There’s something funny in the forecourt of the Institut du Monde Arabe in Paris. A sleek and slippery object that looks like a curvy space ship crossed with a piece of futuristic footwear has landed. It is in fact a mobile art pavilion, designed by Zaha Hadid Architects. Commissioned by Chanel, which has donated the structure to the Institute, the pavilion was transported in shipping containers and toured several of the world’s fashion capitals, before coming to rest in Paris where it will be used as an additional exhibition space to showcase art by the Arabic world.
The pavilion is an interesting addition to the Institute which is already on the archi-tour hit list thanks to its own design pedigree – it was designed by Jean Nouvel in the 1980s and was one of President Mitterand’s Grand Travaux.
The pavilion’s first show is fittingly dedicated to Hadid, an Iraqi-born and educated architect, who has since trained and settled in London. Showcasing several of her current projects, with an emphasis on those in Middle Eastern countries, the exhibition seeks to demonstrate a synergy between Islamic influences (from traditional calligraphy to the intricate geometry of mosaics) and Hadid’s style that somehow melds two extremes: organic molecular and geometrical structures such as branching and cell repetition with the crazy artificiality of skyscrapers.

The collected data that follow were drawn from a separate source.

(* ===== verification/Pci.v ===== *)
(** * PCI devices and buses ([hw/pci.c], [hw/pci_bridge.c], [hw/pci_host.c])

    The generic PCI layer that the network card is a device of: configuration
    spaces with their write masks, base address registers and the mappings they
    cause, interrupt pins and their routing up to the host bridge, reset, bridges,
    and the two ports through which a guest reaches configuration spaces.

    Devices and buses refer to each other by pointers in the source and by
    numbers here: the state is a store of devices and a store of buses. Calls into
    the rest of QEMU (physical memory, I/O ports, the interrupt controller) are
    recorded in order. *)

From S2P Require Import Prelude Bytes.

(** ** Registers of the configuration space ([pci_regs.h], [pci.h]) *)

Abbreviation PCI_VENDOR_ID := 0x00.
Abbreviation PCI_DEVICE_ID := 0x02.
Abbreviation PCI_COMMAND := 0x04.
Abbreviation PCI_COMMAND_IO := 0x1.
Abbreviation PCI_COMMAND_MEMORY := 0x2.
Abbreviation PCI_COMMAND_MASTER := 0x4.
Abbreviation PCI_COMMAND_SERR := 0x100.
Abbreviation PCI_COMMAND_INTX_DISABLE := 0x400.
Abbreviation PCI_STATUS := 0x06.
Abbreviation PCI_STATUS_INTERRUPT := 0x08.
Abbreviation PCI_STATUS_CAP_LIST := 0x10.
Abbreviation PCI_REVISION_ID := 0x08.
Abbreviation PCI_CLASS_PROG := 0x09.
Abbreviation PCI_CLASS_DEVICE := 0x0a.
Abbreviation PCI_CACHE_LINE_SIZE := 0x0c.
Abbreviation PCI_HEADER_TYPE := 0x0e.
Abbreviation PCI_HEADER_TYPE_BRIDGE := 1.
Abbreviation PCI_HEADER_TYPE_MULTI_FUNCTION := 0x80.
Abbreviation PCI_BASE_ADDRESS_0 := 0x10.
Abbreviation PCI_BASE_ADDRESS_SPACE_IO := 0x01.
Abbreviation PCI_BASE_ADDRESS_SPACE_MEMORY := 0x00.
Abbreviation PCI_BASE_ADDRESS_MEM_TYPE_64 := 0x04.
Abbreviation PCI_BASE_ADDRESS_MEM_PREFETCH := 0x08.
Abbreviation PCI_SUBSYSTEM_VENDOR_ID := 0x2c.
Abbreviation PCI_SUBSYSTEM_ID := 0x2e.
Abbreviation PCI_ROM_ADDRESS := 0x30.
Abbreviation PCI_ROM_ADDRESS_ENABLE := 0x01.
Abbreviation PCI_ROM_ADDRESS1 := 0x38.
Abbreviation PCI_CAPABILITY_LIST := 0x34.
Abbreviation PCI_INTERRUPT_LINE := 0x3c.
Abbreviation PCI_INTERRUPT_PIN := 0x3d.
Abbreviation PCI_PRIMARY_BUS := 0x18.
Abbreviation PCI_SECONDARY_BUS := 0x19.
Abbreviation PCI_SUBORDINATE_BUS := 0x1a.
Abbreviation PCI_SEC_LATENCY_TIMER := 0x1b.
Abbreviation PCI_IO_BASE := 0x1c.
Abbreviation PCI_IO_LIMIT := 0x1d.
Abbreviation PCI_MEMORY_BASE := 0x20.
Abbreviation PCI_MEMORY_LIMIT := 0x22.
Abbreviation PCI_PREF_MEMORY_BASE := 0x24.
Abbreviation PCI_PREF_MEMORY_LIMIT := 0x26.
Abbreviation PCI_PREF_BASE_UPPER32 := 0x28.
Abbreviation PCI_PREF_LIMIT_UPPER32 := 0x2c.
Abbreviation PCI_IO_BASE_UPPER16 := 0x30.
Abbreviation PCI_IO_LIMIT_UPPER16 := 0x32.
Abbreviation PCI_BRIDGE_CONTROL := 0x3e.
Abbreviation PCI_BRIDGE_CTL_BUS_RESET := 0x40.
Abbreviation PCI_CONFIG_HEADER_SIZE := 0x40.
Abbreviation PCI_CONFIG_SPACE_SIZE := 0x100.
Abbreviation PCIE_CONFIG_SPACE_SIZE := 0x1000.
Abbreviation PCI_ROM_SLOT := 6.
Abbreviation PCI_NUM_REGIONS := 7%nat.
Abbreviation PCI_NUM_PINS := 4%nat.
Abbreviation PCI_FUNC_MAX := 8.
Abbreviation QEMU_PCI_CAP_EXPRESS := 0x4.
Abbreviation QEMU_PCI_CAP_MULTIFUNCTION := 0x8.
Abbreviation QEMU_PCI_CAP_SERR := 0x10.
Abbreviation UINT16_MAX := 0xffff.
Abbreviation UINT32_MAX := 0xffffffff.
Abbreviation UINT64_MAX := 0xffffffffffffffff.
Abbreviation PCI_BAR_UNMAPPED := UINT64_MAX.
Abbreviation TARGET_PHYS_ADDR_MAX := UINT64_MAX.

Definition PCI_DEVFN (slot func : Z) : Z := ((slot .& 0x1f) << 3) .| (func .& 0x07).
Definition PCI_SLOT (devfn : Z) : Z := (devfn >> 3) .& 0x1f.
Definition PCI_FUNC (devfn : Z) : Z := devfn .& 0x07.

(** Little-endian accessors at an offset of a configuration space. *)
Definition get_le (n : nat) (b : list Z) (off : Z) : Z := le_val (take n (drop (Z.to_nat off) b)).
Definition set_le (n : nat) (b : list Z) (off v : Z) : list Z :=
  take (Z.to_nat off) b ++ le_bytes n v ++ drop (Z.to_nat off + n) b.

Definition pci_get_byte (b : list Z) (off : Z) : Z := default 0 (b !! Z.to_nat off).
Definition pci_set_byte (b : list Z) (off v : Z) : list Z := <[Z.to_nat off := u8 v]> b.
Definition pci_get_word (b : list Z) (off : Z) : Z := get_le 2 b off.
Definition pci_set_word (b : list Z) (off v : Z) : list Z := set_le 2 b off v.
Definition pci_get_long (b : list Z) (off : Z) : Z := get_le 4 b off.
Definition pci_set_long (b : list Z) (off v : Z) : list Z := set_le 4 b off v.
Definition pci_get_quad (b : list Z) (off : Z) : Z := get_le 8 b off.
Definition pci_set_quad (b : list Z) (off v : Z) : list Z := set_le 8 b off v.

(** The test-and-clear and test-and-set helpers, whose results are not used. *)
Definition pci_byte_clear_mask (b : list Z) (off mask : Z) : list Z :=
  pci_set_byte b off (pci_get_byte b off .& .~ mask).
Definition pci_byte_set_mask (b : list Z) (off mask : Z) : list Z :=
  pci_set_byte b off (pci_get_byte b off .| mask).
Definition pci_word_test_and_clear_mask (b : list Z) (off mask : Z) : list Z :=
  pci_set_word b off (pci_get_word b off .& .~ mask).
Definition pci_word_test_and_set_mask (b : list Z) (off mask : Z) : list Z :=
  pci_set_word b off (pci_get_word b off .| mask).

(** ** Ranges ([range.h]) *)

Definition range_get_last (offset len : Z) : Z := u64 (offset + len - 1).
Definition range_covers_byte (offset len byte : Z) : bool :=
  (offset <=? byte) && (byte <=? range_get_last offset len).
Definition ranges_overlap (first1 len1 first2 len2 : Z) : bool :=
  let last1 := range_get_last first1 len1 in
  let last2 := range_get_last first2 len2 in
  negb ((last2 <? first1) || (last1 <? first2)).

(** ** State *)

(** [F] is the type of the [map_func] pointers; a region that is not registered
    has none. *)
Record PCIIORegion (F : Type) := Region {
  r_addr : Z;
  r_size : Z;
  r_filtered_size : Z;
  r_type : Z;
  r_map_func : option F;
}.
Arguments Region {F} _ _ _ _ _.
Arguments r_addr {F} _.
Arguments r_size {F} _.
Arguments r_filtered_size {F} _.
Arguments r_type {F} _.
Arguments r_map_func {F} _.
#[export] Instance PCIIORegion_eta F : Eta (PCIIORegion F) := λ r,
  Region (r_addr r) (r_size r) (r_filtered_size r) (r_type r) (r_map_func r).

As far as the exhibition goes it’s more of a taster than Hadid’s exhaustive (and exhausting) 2006 Guggenheim retrospective, the tone and content on offer is more promotional than analytical and there’s scant insight about the woman herself.
For all that, it’s an interesting experience to see an exhibition of Hadid’s work in a pavilion that she also designed; the space and the objects certainly inform each other in a stimulating way, though the effect is a little bit like being in a showroom. Certainly, if I was Hadid I’d be bussing in the Saudi’s and those heads of nation states desperate for a new status building that will help put them on the map – if anything can convey the concept of ‘Hadid’ world, it’s this. Not that they need the business. (Aside: too bad they didn’t have Hadid’s cool kitchen unit.)
Twenty years ago Hadid was a brilliant and well-connected academic, dreaming up architecture that was virtually impossible to build; now it’s not. Standing there and looking at her work, gave me an insight to how visitors to the Le Corbusier and Pierre Jeanneret’s Pavillion de l’Esprit Nouveau at the 1925 Exposition des Artes Decoratifs must have felt. I think they must have felt something along the lines of: ‘This is the future’ and ‘WTF?!’.
Dates: Zaha Hadid, Une Architecture runs until October 30, 2011. Information: Institut du Monde Arabe Tips: you must buy your ticket inside the institute, and if it’s your first visit, don’t forget to take the elevator to the top floor for a great view of Paris from the terrace.